(** * MoodDecode NLP API: a shallow embedding of [code.py]

    The service forwards a text to a chat-completion endpoint under one of
    three prompts and turns the JSON reply into a typed record.  This file
    embeds the handlers of [code.py] as functions in a small monad that
    threads the log of outbound requests and propagates Python exceptions,
    then states and proves the properties of the specification.

    What belongs to libraries and to the network is not fixed here: the
    completion endpoint, [json.loads], [str(e)], the API key read from the
    environment and pydantic's field validation are parameters of the
    development, so every theorem holds for each behaviour they may have. *)

From Stdlib Require Import ZArith String Ascii List Bool Lia.
From Stdlib Require Import Floats.PrimFloat.
From Stdlib Require Uint63.
From stdpp Require Import gmap strings.

Set Warnings "-inexact-float,-register-all".

(** ** Python values

    The values that [json.loads] and [response.json()] produce: [None],
    [bool], [int], [float], [str], [list] and [dict] with [str] keys.
    Strings are sequences of bytes (UTF-8). *)

Inductive pyval : Type :=
| PyNone
| PyBool (b : bool)
| PyInt (z : Z)
| PyFloat (f : float)
| PyStr (s : string)
| PyList (l : list pyval)
| PyDict (d : gmap string pyval).

(** A subscript is a [str] key or an [int] index. *)
Inductive key : Type :=
| KStr (s : string)
| KInt (i : Z).

(** ** Exceptions

    The exception classes that the handlers can meet.  Every one of them is
    a subclass of [Exception]; [TransportError] and [HTTPStatusError] are
    the subclasses of [httpx.HTTPError]. *)

Inductive exn : Type :=
| TransportError (cls msg : string)
| HTTPStatusError (status : Z)
| HTTPException (status_code : Z) (detail : string)
| KeyError (k : key)
| IndexError (msg : string)
| TypeError (msg : string)
| JSONDecodeError (msg : string)
| ValidationError (model : string) (fields : list string)
| OtherException (cls msg : string).
(** * Quantum classifiers: the QCNN topology generator and the classifier drivers

    A shallow embedding of [src/qcnn_method.py] and [src/kernel_method.py].

    Conventions of the embedding:
    - Python integers are [Z]; NumPy floating-point values (parameters,
      labels, expectation values, probabilities, costs) are exact rationals
      [Q]; register sizes stay far below 2^53, where the float quotient
      [size / 2] taken before [np.ceil] is exact. The float product whose
      rounding decides the index of the split, [training_ratio *
      len(labels)], is rounded as binary64 rounds it ([Py.fmul]).
    - Quantum operations are recorded on a tape, in the order in which the
      source queues them; the simulator behind a QNode is a parameter.
    - A Python exception is an [outcome] of its own; [while] loops run on
      fuel, and running out of it is the outcome [OutOfFuel]. *)

From Stdlib Require Import ZArith List Lia Bool QArith Qround.
Import ListNotations.
Open Scope Z_scope.

(** ** Outcomes of a Python computation *)

Inductive exn : Type :=
| IndexError
| ZeroDivisionError
| ValueError.

Inductive outcome (A : Type) : Type :=
| Done (a : A)
| Raise (e : exn)
| OutOfFuel.

Arguments Done {A} a.
Arguments Raise {A} e.
Arguments OutOfFuel {A}.

Definition obind {A B : Type} (m : outcome A) (f : A -> outcome B) : outcome B :=
  match m with
  | Done a => f a
  | Raise e => Raise e
  | OutOfFuel => OutOfFuel
  end.

Fixpoint omap {A B : Type} (f : A -> outcome B) (l : list A) : outcome (list B) :=
  match l with
  | [] => Done []
  | x :: l' =>
      obind (f x) (fun y => obind (omap f l') (fun ys => Done (y :: ys)))
  end.

(** ** Python and NumPy primitives *)

Module Py.

(** [int(np.ceil(a / 2))] *)
Definition ceil_half (a : Z) : Z :=
  let (q, r) := Z.div_eucl a 2 in
  if r =? 0 then q else q + 1.

(** [range(lo, hi)] *)
Definition range (lo hi : Z) : list Z :=
  map (fun k => lo + Z.of_nat k) (seq 0 (Z.to_nat (hi - lo))).

(** [l[i]] on a sequence: negative indices count from the end, anything
    outside [-len, len) raises. *)
Definition getitem {A : Type} (l : list A) (i : Z) : outcome A :=
  let len := Z.of_nat (length l) in
  let j := if i <? 0 then len + i else i in
  if (0 <=? j) && (j <? len) then
    match nth_error l (Z.to_nat j) with
    | Some x => Done x
    | None => Raise IndexError
    end
  else Raise IndexError.

(** Normalisation of one bound of a slice of step 1. *)
Definition clamp (len i : Z) : Z :=
  if i <? 0 then Z.max 0 (len + i) else Z.min i len.

(** [l[lo:hi]]; [None] is an omitted bound. Never raises. *)
Definition slice {A : Type} (l : list A) (lo hi : option Z) : list A :=
  let len := Z.of_nat (length l) in
  let a := match lo with Some i => clamp len i | None => 0 end in
  let b := match hi with Some j => clamp len j | None => len end in
  firstn (Z.to_nat (b - a)) (skipn (Z.to_nat a) l).

(** [int(x)] on a float: truncation toward zero. *)
Definition int (x : Q) : Z := Z.quot (Qnum x) (Z.pos (Qden x)).

(** Rounding of the fraction [a / b], [0 <= a], to the nearest integer, ties
    to even. *)
Definition rne (a : Z) (b : positive) : Z :=
  let q := a / Z.pos b in
  let r := a mod Z.pos b in
  match 2 * r ?= Z.pos b with
  | Lt => q
  | Gt => q + 1
  | Eq => if Z.even q then q else q + 1
  end.

(** The number [s] of fraction bits of the binary64 numbers around [a / b],
    [0 < a / b < 2^53]: [2^52 <= (a / b) * 2^s < 2^53], and at most 1074 (the
    subnormal numbers). *)
Definition grid_bits (a : Z) (b : positive) : Z :=
  let k := Z.log2 a - Z.log2 (Z.pos b) in
  let s := if Z.pos b * 2 ^ 52 <=? a * 2 ^ (52 - k) then 52 - k else 53 - k in
  Z.max 0 (Z.min 1074 s).

(** The binary64 number nearest to [a / b], [0 < a], ties to even. A value
    of 2^53 or more is kept as it is: the floats rounded here are products
    of a ratio and a sample count, and these stay below 2^53. *)
Definition round64_pos (a : Z) (b : positive) : Q :=
  if Z.pos b * 2 ^ 53 <=? a then a # b
  else let s := grid_bits a b in
       rne (a * 2 ^ s) b # Z.to_pos (2 ^ s).

Definition round64 (x : Q) : Q :=
  match Qnum x with
  | 0 => 0%Q
  | Z.pos p => round64_pos (Z.pos p) (Qden x)
  | Z.neg p => Qopp (round64_pos (Z.pos p) (Qden x))
  end.

(** [x * y] on floats: the product, rounded. *)
Definition fmul (x y : Q) : Q := round64 (x * y)%Q.

(** [l[i] = x] on an array: negative indices count from the end, anything
    outside [-len, len) raises. *)
Definition setitem {A : Type} (l : list A) (i : Z) (x : A) : outcome (list A) :=
  let len := Z.of_nat (length l) in
  let j := if i <? 0 then len + i else i in
  if (0 <=? j) && (j <? len) then
    Done (firstn (Z.to_nat j) l ++ x :: skipn (S (Z.to_nat j)) l)
  else Raise IndexError.

(** [a / b] on integers: true division. *)
Definition truediv (a b : Z) : outcome Q :=
  if b =? 0 then Raise ZeroDivisionError
  else Done (Qmake a 1 / Qmake b 1)%Q.

(** [np.sign] *)
Definition sign (x : Q) : Q :=
  match (x ?= 0)%Q with
  | Lt => (-1)%Q
  | Eq => 0%Q
  | Gt => 1%Q
  end.

(** [np.random.randn(n)]: [n] draws of the generator [draw]; a negative
    dimension is refused. *)
Definition randn (draw : nat -> Q) (n : Z) : outcome (list Q) :=
  if n <? 0 then Raise ValueError
  else Done (map draw (seq 0 (Z.to_nat n))).

End Py.

(** ** Recorded circuits *)

Section Circuit.

(** Feature vectors are opaque to the classifiers. *)
Variable fvec : Type.

Inductive op : Type :=
| RY (theta : Q) (wire : Z)
| CNOT (control target : Z)
| Embedding (x : fvec)
| Adjoint (o : op).

Inductive measurement : Type :=
| Expval_PauliZ (wire : Z)
| Probs (wires : list Z).

Definition tape : Type := list op.
(** * KisanAI backend: a shallow embedding of the farm tools and their checked properties

    The development follows the layout of [backend/]:
    - [Py]: the fragment of Python's values and built-ins that the tools use
      (JSON-shaped values, [dict.get], [in], [float()], [int()], text methods,
      [datetime.strptime]/[strftime], [sorted]);
    - [Config]: the environment, the network and the data directory;
    - [FarmManager]: [tools/farm_manager.py] (crops and expenses);
    - [InfoService]: [tools/info_service.py] (weather, market price, soil);
    - [AiService]: [tools/ai_service.py] (model client, mock, chatbot);
    followed by the properties, one section per topic. *)

From Stdlib Require Import ZArith List Bool Lia Ascii String DecimalString.
From Stdlib Require Import Floats.PrimFloat Floats.FloatOps Floats.SpecFloat.
From Stdlib Require Import QArith Qabs Lqa Permutation Sorted.
Import ListNotations.

Set Warnings "-register-all".

Local Open Scope string_scope.
Local Open Scope Z_scope.
Local Open Scope list_scope.

Infix "+++" := String.append (at level 60, right associativity).

(* ================================================================== *)
(** * Python values and built-ins *)
(* ================================================================== *)

Module Py.

(** ** Exceptions *)

Inductive exn_class : Set :=
| KeyError | TypeError | AttributeError | ValueError | IndexError
| OverflowError | OSError | RequestException.

(** An exception object: its class and the text [str(e)] gives. *)
Record exn : Set := mkExn { exn_cls : exn_class; exn_msg : string }.

(** The outcome of evaluating Python code: a value, or a raised exception. *)
Inductive result (A : Type) : Type :=
| Ret (a : A)
| Raise (e : exn).

Arguments Ret {A} a.
Arguments Raise {A} e.

Definition bind {A B : Type} (c : result A) (k : A -> result B) : result B :=
  match c with
  | Ret a => k a
  | Raise e => Raise e
  end.

Notation "x <- c ;; k" := (bind c (fun x => k))
  (at level 61, c at next level, right associativity).

Definition raise {A : Type} (c : exn_class) (msg : string) : result A :=
  Raise (mkExn c msg).

(** ** Values

    What [json.load] produces and what the tools build: [None], booleans,
    integers, binary64 floats, text, lists, and dictionaries. A dictionary is
    an association list in insertion order (Python dictionaries keep it, and
    [json.dump] writes the keys in that order); a lookup takes the first
    binding of a key. *)

Inductive pyval : Type :=
| PNone
| PBool (b : bool)
| PInt (z : Z)
| PFloat (f : float)
| PStr (s : string)
| PList (l : list pyval)
| PDict (d : list (string * pyval)).

Definition dict : Type := list (string * pyval).

Definition type_name (v : pyval) : string :=
  match v with
  | PNone => "NoneType"
  | PBool _ => "bool"
  | PInt _ => "int"
  | PFloat _ => "float"
  | PStr _ => "str"
  | PList _ => "list"
  | PDict _ => "dict"
  end.

(** ** Text

    A text is the sequence of the bytes of its UTF-8 encoding, so that
    equality, containment and the order of two texts are those of Python.
    [lower], [strip] and [title] below are Python's methods on ASCII text.
    On a text with other characters Python follows the Unicode tables: there
    the model asks the interpreter ([str_lower], [str_strip] and [str_title]
    further down). *)

Definition quote : string := String "034"%char EmptyString.

(** The line feed. *)
Definition nl : string := String "010"%char EmptyString.

Definition is_upper (c : ascii) : bool :=
  let n := nat_of_ascii c in (65 <=? n)%nat && (n <=? 90)%nat.

Definition is_lower (c : ascii) : bool :=
  let n := nat_of_ascii c in (97 <=? n)%nat && (n <=? 122)%nat.

Definition is_digit (c : ascii) : bool :=
  let n := nat_of_ascii c in (48 <=? n)%nat && (n <=? 57)%nat.

(** [str.isspace] on one ASCII character: tab, line feed, vertical tab, form
    feed, carriage return, the separators 28 to 31, and the space. *)
Definition is_space (c : ascii) : bool :=
  let n := nat_of_ascii c in
  ((9 <=? n)%nat && (n <=? 13)%nat) || ((28 <=? n)%nat && (n <=? 32)%nat).

Definition lower_char (c : ascii) : ascii :=
  if is_upper c then ascii_of_nat (nat_of_ascii c + 32) else c.

Definition upper_char (c : ascii) : ascii :=
  if is_lower c then ascii_of_nat (nat_of_ascii c - 32) else c.

(** [s.lower()] on ASCII text *)
Fixpoint lower (s : string) : string :=
  match s with
  | EmptyString => EmptyString
  | String c s' => String (lower_char c) (lower s')
  end.

Fixpoint lstrip (s : string) : string :=
  match s with
  | EmptyString => EmptyString
  | String c s' => if is_space c then lstrip s' else s
  end.

Fixpoint rstrip (s : string) : string :=
  match s with
  | EmptyString => EmptyString
  | String c s' =>
      match rstrip s' with
      | EmptyString => if is_space c then EmptyString else String c EmptyString
      | r => String c r
      end
  end.

(** [s.strip()] on ASCII text *)
Definition strip (s : string) : string := rstrip (lstrip s).

(** [s.title()] on ASCII text: a cased character is upper-cased when the one
    before it is not cased, and lower-cased otherwise. *)
Fixpoint title_from (prev_cased : bool) (s : string) : string :=
  match s with
  | EmptyString => EmptyString
  | String c s' =>
      if is_lower c then
        String (if prev_cased then c else upper_char c) (title_from true s')
      else if is_upper c then
        String (if prev_cased then lower_char c else c) (title_from true s')
      else String c (title_from false s')
  end.

Definition title (s : string) : string := title_from false s.

(** All the characters of [s] are ASCII. *)
Fixpoint is_ascii (s : string) : bool :=
  match s with
  | EmptyString => true
  | String c s' => (nat_of_ascii c <? 128)%nat && is_ascii s'
  end.

Fixpoint starts_with (p s : string) : bool :=
  match p, s with
  | EmptyString, _ => true
  | String a p', String b s' => Ascii.eqb a b && starts_with p' s'
  | String _ _, EmptyString => false
  end.

(** [p in s] for two texts. *)
Fixpoint contains (p s : string) : bool :=
  starts_with p s ||
  match s with
  | EmptyString => false
  | String _ s' => contains p s'
  end.

(** [a < b] for two texts: lexicographic on the characters. *)
Fixpoint str_ltb (a b : string) : bool :=
  match a, b with
  | _, EmptyString => false
  | EmptyString, String _ _ => true
  | String x a', String y b' =>
      (nat_of_ascii x <? nat_of_ascii y)%nat
      || (Ascii.eqb x y && str_ltb a' b')
  end.

(** [str(z)] for an integer. *)
Definition str_of_Z (z : Z) : string := NilZero.string_of_int (Z.to_int z).

(** [f"{n:02d}"]-style zero padding on the left, as [strftime] does. *)
Fixpoint zfill (width : nat) (s : string) : string :=
  match width with
  | O => s
  | S w => if (String.length s <? width)%nat then zfill w ("0" +++ s) else s
  end.

(** ** Numbers *)

(** The float nearest to an integer (ties to even), as [float(n)] and mixed
    arithmetic convert it; integers beyond the binary64 range become an
    infinity here and are refused by the callers below. *)
Definition float_of_Z (z : Z) : float :=
  SF2Prim (binary_normalize prec emax z 0 false).

Definition float_is_finite (f : float) : bool :=
  match Prim2SF f with
  | S754_zero _ | S754_finite _ _ _ => true
  | S754_infinity _ | S754_nan => false
  end.
(** C6.  When the count promises more than two pages (as an expected five
    pages do), the first two pages are appended and the request for the
    third one fails: [query_with_pagination] returns, for any fuel of three
    iterations or more, exactly the items of pages 1 and 2 in order; the
    requests of the loop are the three page requests at offsets 0, ps and
    2 ps, so the failed request is not sent again; no exception reaches the
    caller. *)
Theorem query_with_pagination_third_page_fails (districts : list string)
    (start_date end_date : string) (ps total : Z) (s s1 : session)
    (items1 items2 : list pyval) :
  get_total_count (build_where_clause districts start_date end_date) s = (total, s1) ->
  0 < ps ->
  2 * ps < total ->
  verdict_at s1 (length (sent s1)) = PageAppended items1 ->
  verdict_at s1 (length (sent s1) + 1) = PageAppended items2 ->
  is_failed (verdict_at s1 (length (sent s1) + 2)) ->
  exists s2 : session,
    (forall fuel, (3 <= fuel)%nat ->
       query_with_pagination fuel districts start_date end_date ps s
       = Some (items1 ++ items2, s2))
    /\ sent s2 = sent s1 ++
         [page_request (build_where_clause districts start_date end_date) ps 0;
          page_request (build_where_clause districts start_date end_date) ps ps;
          page_request (build_where_clause districts start_date end_date) ps (2 * ps)].
Proof.
  intros Hc Hps Htotal Hv1 Hv2 Hv3.
  set (w := build_where_clause districts start_date end_date) in *.
  exists (log_request (log_request (log_request s1 (page_request w ps 0))
                         (page_request w ps (0 + ps))) (page_request w ps (0 + ps + ps))).
  split.
  - intros fuel Hfuel.
    rewrite (query_with_pagination_loop fuel _ _ _ ps total s s1 Hc) by lia. fold w.
    destruct fuel as [|[|[|fuel]]]; try lia.
    unfold verdict_at in Hv1, Hv2, Hv3.
    cbn [pagination_loop offset].
    destruct (0 <? total) eqn:E0; [|lia].
    rewrite loop_body_verdict. unfold verdict_at.
    cbn [sess all_records offset page]. rewrite Hv1.
    cbn [offset]. destruct (0 + ps <? total) eqn:E1; [|lia].
    rewrite loop_body_verdict. unfold verdict_at.
    cbn [sess all_records offset page log_request sent replies].
    rewrite length_app. cbn [length]. rewrite Hv2.
    cbn [offset]. destruct (0 + ps + ps <? total) eqn:E2; [|lia].
    rewrite loop_body_verdict. unfold verdict_at.
    cbn [sess all_records offset page log_request sent replies].
    rewrite !length_app. cbn [length]. rewrite <- Nat.add_assoc. cbn [Nat.add].
    destruct (page_of_response (result_of_outcome (replies s1 (length (sent s1) + 2))))
      as [items| |e]; [destruct Hv3| |]; reflexivity.
  - cbn [log_request sent]. rewrite <- !app_assoc. cbn [app].
    replace (0 + ps + ps) with (2 * ps) by lia. replace (0 + ps) with ps by lia.
    reflexivity.
Qed.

══════════

Copy exactly the stretch of data above from the line with "list A) (lo" through the line with "if Z.pos b * 2 ^ 53 <=? a then a # b", and omit all other lines.

**Exercise output**
Definition slice {A : Type} (l : list A) (lo hi : option Z) : list A :=
  let len := Z.of_nat (length l) in
  let a := match lo with Some i => clamp len i | None => 0 end in
  let b := match hi with Some j => clamp len j | None => len end in
  firstn (Z.to_nat (b - a)) (skipn (Z.to_nat a) l).

(** [int(x)] on a float: truncation toward zero. *)
Definition int (x : Q) : Z := Z.quot (Qnum x) (Z.pos (Qden x)).

(** Rounding of the fraction [a / b], [0 <= a], to the nearest integer, ties
    to even. *)
Definition rne (a : Z) (b : positive) : Z :=
  let q := a / Z.pos b in
  let r := a mod Z.pos b in
  match 2 * r ?= Z.pos b with
  | Lt => q
  | Gt => q + 1
  | Eq => if Z.even q then q else q + 1
  end.

(** The number [s] of fraction bits of the binary64 numbers around [a / b],
    [0 < a / b < 2^53]: [2^52 <= (a / b) * 2^s < 2^53], and at most 1074 (the
    subnormal numbers). *)
Definition grid_bits (a : Z) (b : positive) : Z :=
  let k := Z.log2 a - Z.log2 (Z.pos b) in
  let s := if Z.pos b * 2 ^ 52 <=? a * 2 ^ (52 - k) then 52 - k else 53 - k in
  Z.max 0 (Z.min 1074 s).

(** The binary64 number nearest to [a / b], [0 < a], ties to even. A value
    of 2^53 or more is kept as it is: the floats rounded here are products
    of a ratio and a sample count, and these stay below 2^53. *)
Definition round64_pos (a : Z) (b : positive) : Q :=
  if Z.pos b * 2 ^ 53 <=? a then a # b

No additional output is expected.